Our results clearly indicate that hibernation profoundly affects diversity, composition, activity and densities of the gut microbiota of captive AGSs. Additionally, hibernation selected for a core microbiota comprising Sutterella, Oscillospira, Bacteriodes, an unclassified genus of Rikenellaceae, and an unclassified member of the class Clostridia, and hibernation microbiotas were characterized as well by increased abundance of Akkermansia and S24-7 and the loss of Lactobacillaceae. These results, when combined with the data from TLSs (4), provide compelling evidence that changes in the microbiota during hibernation may be a phenomenon shared among obligate seasonal hibernators. These results also suggest the potential for a core hibernation microbiota among sciurids; however, this requires further study with multiple hibernating species. Core gut microbiotas have been suggested for humans (55) and mice (56), and discovery of a core hibernation gut microbiota among geographically distant and phylogenetically distinct hibernating species would be novel. Questions remain as to the point at which hibernation influences the microbiota and as to the relative effects of host T_b and fasting on the gut microbial community. Additionally, the importance of the gut microbiota to the hibernation phenotype has not been explored.
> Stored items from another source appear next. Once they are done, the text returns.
Lemma unobserved_pixel_after_fill_witness :
  (pixel (v_values blank_beside_season) 0 0 = Some [XNaN; XNaN; XNaN; XNaN]
   /\ [XNaN; XNaN; XNaN; XNaN] <> []
   /\ forallb is_nan [XNaN; XNaN; XNaN; XNaN] = true)
  /\ (forall vpos, _vpos (fill_all_nan blank_beside_season) = Ok vpos ->
                   pixel (l_values vpos) 0 0 = Some (of_Z 0))
  /\ (forall trough, _trough (fill_all_nan blank_beside_season) = Ok trough ->
                     pixel (l_values trough) 0 0 = Some (of_Z 0))
  /\ (forall pos, _pos (fill_all_nan blank_beside_season) = Ok pos ->
                  exists t0, v_time blank_beside_season !! 0 = Some t0
                             /\ pixel (l_values pos) 0 0
                                = Some (dayofyear t0)).
Proof.
  assert (Hne : [XNaN; XNaN; XNaN; XNaN] <> []) by discriminate.
  pose proof (unobserved_pixel_after_fill blank_beside_season 0 0
                [XNaN; XNaN; XNaN; XNaN] eq_refl Hne eq_refl) as Hthm.
  split; [by split_and!|exact Hthm].
Defined.

Lemma pos_raises_on_unobserved_pixel_witness :
  (pixel (v_values blank_beside_season) 0 0 = Some [XNaN; XNaN; XNaN; XNaN]
   /\ forallb is_nan [XNaN; XNaN; XNaN; XNaN] = true)
  /\ _pos blank_beside_season = Raise ValueError
  /\ forall vpos, _vpos blank_beside_season = Ok vpos ->
                  exists v, pixel (l_values vpos) 0 0 = Some v
                            /\ is_nan v = true.
Proof.
  pose proof (pos_raises_on_unobserved_pixel blank_beside_season 0 0
                [XNaN; XNaN; XNaN; XNaN] eq_refl eq_refl) as Hthm.
  split; [by split_and!|exact Hthm].
Defined.

(** ** The dataset of [temporal_statistics] *)

Section TemporalOutput.
Context {F : Type} `{FloatOps F}.
Variable fast_completion : grid (list F) -> grid (list F).
Variable discordance : grid (list F) -> Z -> grid F.
Variable fourier_std fourier_mean fourier_median :
  grid (list F) -> Z -> Z -> grid (list F).
Variable mean_change median_change mean_abs_change complexity
  mean_central_diff : grid (list F) -> grid F.
Variable number_peaks : grid (list F) -> Z -> grid F.

Local Abbreviation temporal :=
  (temporal_statistics fast_completion discordance fourier_std fourier_mean
     fourier_median mean_change median_change mean_abs_change complexity
     mean_central_diff number_peaks).
Local Abbreviation loop :=
  (temporal_loop discordance fourier_std fourier_mean fourier_median
     mean_change median_change mean_abs_change complexity mean_central_diff
     number_peaks).
Local Abbreviation call :=
  (call_stat discordance fourier_std fourier_mean fourier_median
     mean_change median_change mean_abs_change complexity mean_central_diff
     number_peaks).
Local Abbreviation indent := (String.append "      ").

(** One statistic as a layer: the function is found, returns, and its
    result has the shape of the coordinates. *)
Lemma stat_layer_ok (da : Volume F) (vals : grid (list F)) (k : string)
    (a : StatArray F) :
  (v <- call k vals ;; stat_array (v_x da) (v_y da) (v_attrs da) v) = Ok a ->
  exists v, call k vals = Ok v
            /\ shape_ok2 (v_x da) (v_y da) v = true
            /\ a = mkStatArray (v_x da) (v_y da)
                     (mkDataVar (v_attrs da) (Float32Grid v)).
Proof.
  intros Ha. exc_inv Ha. rename a0 into v. exists v. unfold stat_array in Ha.
  destruct (shape_ok2 (v_x da) (v_y da) v); [|done].
  by injection Ha as <-.
Qed.

Lemma stat_layer_returns (da : Volume F) (vals : grid (list F)) (k : string)
    (v : grid F) :
  call k vals = Ok v -> shape_ok2 (v_x da) (v_y da) v = true ->
  (v <- call k vals ;; stat_array (v_x da) (v_y da) (v_attrs da) v)
  = Ok (mkStatArray (v_x da) (v_y da) (mkDataVar (v_attrs da) (Float32Grid v))).
Proof. intros -> Hshape. simpl. unfold stat_array. by rewrite Hshape. Qed.

Lemma temporal_loop_spec (da : Volume F) (vals : grid (list F))
    (rest : list string) :
  forall (out : list string) (ds : Dataset F) (out' : list string)
         (ds' : Dataset F),
  loop da vals rest out ds = (out', Ok ds') ->
  out' = out ++ map indent rest
  /\ ds_keys ds' = fold_left add_key rest (ds_keys ds)
  /\ (forall k, In k rest ->
        exists v, call k vals = Ok v
                  /\ shape_ok2 (v_x da) (v_y da) v = true
                  /\ ds_get k ds'
                     = Some (mkDataVar (v_attrs da) (Float32Grid v)))
  /\ (forall k, ~ In k rest -> ds_get k ds' = ds_get k ds).
Proof.
  induction rest as [|stat rest IH]; intros out ds out' ds' Hloop;
    simpl in Hloop.
  - injection Hloop as <- <-. rewrite app_nil_r. by split_and!.
  - destruct (exc_bind _ _) as [a|e] eqn:Hstat; [|done].
    apply stat_layer_ok in Hstat as (v & Hv & Hshape & ->).
    destruct (IH _ _ _ _ Hloop) as (Hout & Hkeys & Hin & Hnot).
    split_and!.
    + rewrite Hout, <- app_assoc. done.
    + rewrite Hkeys. simpl. f_equal. unfold ds_keys, ds_setitem. simpl.
      apply dict_set_keys.
    + intros k Hk. destruct (in_dec String.string_dec k rest) as [Hr|Hr].
      { by apply Hin. }
      destruct Hk as [<-|Hk]; [|done].
      exists v. split_and!; [done|done|].
      rewrite (Hnot _ Hr). unfold ds_get, ds_setitem. simpl.
      by rewrite dict_get_set, String.eqb_refl.
    + intros k Hk. rewrite Hnot by (intros Hr; apply Hk; by right).
      unfold ds_get, ds_setitem. simpl. rewrite dict_get_set.
      destruct (String.eqb k stat) eqn:Heq; [|done].
      apply String.eqb_eq in Heq. destruct Hk. by left.
Qed.

(** X14.  When [temporal_statistics] returns, it has printed one line for
    every requested name after the two headers; the variables of the
    dataset are the requested names in the order of their first
    occurrence; each is the result of its [hdstats] function on the
    completed series, of the shape of the coordinates, carrying the
    attributes of the input; and no other variable exists. *)
Theorem temporal_statistics_output (da : Volume F) (stats : stats_arg)
    (out : list string) (ds : Dataset F) :
  temporal da stats = (out, Ok ds) ->
  out = ["Completing..."; "   Statistics:"] ++ map indent (stats_as_list stats)
  /\ ds_keys ds = fold_left add_key (stats_as_list stats) []
  /\ (forall k, In k (stats_as_list stats) ->
        exists v, call k (fast_completion (v_values da)) = Ok v
                  /\ shape_ok2 (v_x da) (v_y da) v = true
                  /\ ds_get k ds
                     = Some (mkDataVar (v_attrs da) (Float32Grid v)))
  /\ (forall k, ~ In k (stats_as_list stats) -> ds_get k ds = None).
Proof.
  unfold temporal_statistics.
  destruct (stats_as_list stats) as [|s0 rest]; [done|].
  destruct (exc_bind _ _) as [a|e] eqn:Hstat; [|done].
  apply stat_layer_ok in Hstat as (v & Hv & Hshape & ->).
  intros Hloop. apply temporal_loop_spec in Hloop as (Hout & Hkeys & Hin & Hnot).
  split_and!.
  - rewrite Hout. simpl. done.
  - exact Hkeys.
  - intros k Hk. destruct (in_dec String.string_dec k rest) as [Hr|Hr].
    { by apply Hin. }
    destruct Hk as [<-|Hk]; [|done].
    exists v. split_and!; [done|done|].
    rewrite (Hnot _ Hr). unfold ds_get, to_dataset. simpl.
    by rewrite String.eqb_refl.
  - intros k Hk. rewrite Hnot by (intros Hr; apply Hk; by right).
    unfold ds_get, to_dataset. simpl.
    destruct (String.eqb k s0) eqn:Heq; [|done].
    apply String.eqb_eq in Heq. destruct Hk. by left.
Qed.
For example, urea nitrogen salvage has been proposed as a method by which obligate seasonal hibernators conserve protein during hibernation (57–59), though few studies have addressed this. Arctic ground squirrels are known to remodel tissues (60) and catabolize lean mass during hibernation at ambient temperatures of <0°C (18, 61), and the gut microbiota may play an important role in protein conservation during their long hibernation season.